** Task objective **
The following data has a line with "revert i. induction l as [|y l IH]; intros i Hi;" and a line with "(Ret a, w') → Q a.". Write out exactly those lines and all the lines between them.

(Saved data entries)
____

(** ** 7. Positions in arrays without duplicates *)

Lemma list_index_lookup {A} `{EqDecision A} (l : list A) i x :
  NoDup l → l !! i = Some x → list_index x l = Some i.
Proof.
  revert i. induction l as [|y l IH]; intros i Hnd Hl; [done|].
  apply NoDup_cons in Hnd as [Hy Hnd]. destruct i as [|i]; simplify_eq/=.
  - by rewrite decide_True.
  - rewrite decide_False.
    + by rewrite (IH i).
    + intros ->. apply Hy. by eapply list_elem_of_lookup_2.
Qed.

Lemma list_index_Some {A} `{EqDecision A} (l : list A) i x :
  list_index x l = Some i → l !! i = Some x.
Proof.
  revert i. induction l as [|y l IH]; intros i Hi; simplify_eq/=.
  case_decide; simplify_eq/=; [done|].
  destruct (list_index x l) eqn:E; simplify_eq/=. by apply IH.
Qed.

(** ** 8. Frames and postconditions of monadic operations *)

Section hoare.
Context {W : Type}.

(** [m] leaves the part [f] of the world alone, whether it returns or throws. *)
Definition keeps {A B} (f : W → B) (m : M W A) : Prop := ∀ w, f (snd (m w)) = f w.

(** Whatever [m] returns satisfies [Q]. *)
Definition returns {A} (m : M W A) (Q : A → Prop) : Prop :=
  ∀ w a w', m w = (Ret a, w') → Q a.

Lemma keeps_bind {A B C} (f : W → C) (m : M W A) (k : A → M W B) :
  keeps f m → (∀ a, keeps f (k a)) → keeps f (m ≫= k).
Proof.
  intros Hm Hk w. unfold mbind, M_bind. specialize (Hm w).
  destruct (m w) as [[a|e] w']; simpl in *; [|done]. by rewrite Hk.
Qed.

(** One step of a run. *)
Lemma bind_run {A B} (m : M W A) (k : A → M W B) w a w' :
  m w = (Ret a, w') → (m ≫= k) w = k a w'.
Proof. unfold mbind, M_bind. by intros ->. Qed.

Lemma keeps_ret {A C} (f : W → C) (a : A) : keeps f (mret a).
Proof. done. Qed.

Lemma keeps_throw {A C} (f : W → C) e : keeps f (throw (A := A) e).
Proof. done. Qed.

Lemma keeps_gets {A C} (f : W → C) (g : W → A) : keeps f (gets g).
Proof. done. Qed.

Lemma returns_bind {A B} (m : M W A) (k : A → M W B) Q R :
  returns m Q → (∀ a, Q a → returns (k a) R) → returns (m ≫= k) R.
Proof.
  intros Hm Hk w b w'. unfold mbind, M_bind.
  destruct (m w) as [[a|e] w1] eqn:E; [|done]. apply Hk. by eapply Hm.
Qed.

Lemma returns_any {A B} (m : M W A) (k : A → M W B) R :
  (∀ a, returns (k a) R) → returns (m ≫= k) R.
Proof. intros Hk. apply returns_bind with (λ _, True); [done|]. by intros a _. Qed.

Lemma returns_ret {A} (a : A) (Q : A → Prop) : Q a → returns (mret a) Q.
Proof. intros HQ w a' w' [= <- <-]. done. Qed.

Lemma returns_throw {A} e (Q : A → Prop) : returns (throw e) Q.
Proof. intros w a w' [=]. Qed.
End hoare.

(** Total correctness: from every world the operation returns a value with the
    property. *)
Definition yields {W A} (m : M W A) (Q : A → Prop) : Prop :=
  ∀ w, ∃ a w', m w = (Ret a, w') ∧ Q a.

Lemma yields_ret {W A} (a : A) (Q : A → Prop) : Q a → yields (W := W) (mret a) Q.
Proof. intros HQ w. by exists a, w. Qed.

Lemma yields_bind {W A B} (m : M W A) (k : A → M W B) P Q :
  yields m P → (∀ a, P a → yields (k a) Q) → yields (m ≫= k) Q.
Proof.
  intros Hm Hk w. destruct (Hm w) as (a & w1 & Hrun & HP). destruct (Hk a HP w1) as (b & w2 & Hrest & HQ).
  exists b, w2. unfold mbind, M_bind. by rewrite Hrun.
Qed.

Lemma yields_mono {W A} (m : M W A) (P Q : A → Prop) : yields m P → (∀ a, P a → Q a) → yields m Q.
Proof. intros Hm HPQ w. destruct (Hm w) as (a & w' & Hrun & HP). eauto. Qed.

(** Runs the first operation of the goal's sequence, by evaluation or by a
    known equation. *)
Ltac run_step := erewrite bind_run by (reflexivity || eassumption); cbv beta.

#[export] Hint Resolve keeps_bind keeps_ret keeps_throw keeps_gets returns_ret returns_throw : dh.

Lemma js_dedup_spec {A} `{EqDecision A} (seen xs : list A) :
  NoDup (js_dedup seen xs) ∧ ∀ x, x ∈ js_dedup seen xs ↔ x ∈ xs ∧ x ∉ seen.
Proof.
  revert seen. induction xs as [|x xs IH]; intros seen; simpl.
  - split; [constructor|set_solver].
  - case_decide as Hs.
    + destruct (IH seen) as [Hn He]. split; [done|]. intros y. rewrite He, elem_of_cons.
      split; [tauto|]. intros [[->|?] ?]; tauto.
    + destruct (IH (x :: seen)) as [Hn He]. split.
      * constructor; [|done]. rewrite He, elem_of_cons. tauto.
      * intros y. rewrite !elem_of_cons, He, elem_of_cons.
        destruct (decide (y = x)) as [->|]; tauto.
Qed.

____

** Your response **
  revert i. induction l as [|y l IH]; intros i Hi; simplify_eq/=.
  case_decide; simplify_eq/=; [done|].
  destruct (list_index x l) eqn:E; simplify_eq/=. by apply IH.
Qed.

(** ** 8. Frames and postconditions of monadic operations *)

Section hoare.
Context {W : Type}.

(** [m] leaves the part [f] of the world alone, whether it returns or throws. *)
Definition keeps {A B} (f : W → B) (m : M W A) : Prop := ∀ w, f (snd (m w)) = f w.

(** Whatever [m] returns satisfies [Q]. *)
Definition returns {A} (m : M W A) (Q : A → Prop) : Prop :=
  ∀ w a w', m w = (Ret a, w') → Q a.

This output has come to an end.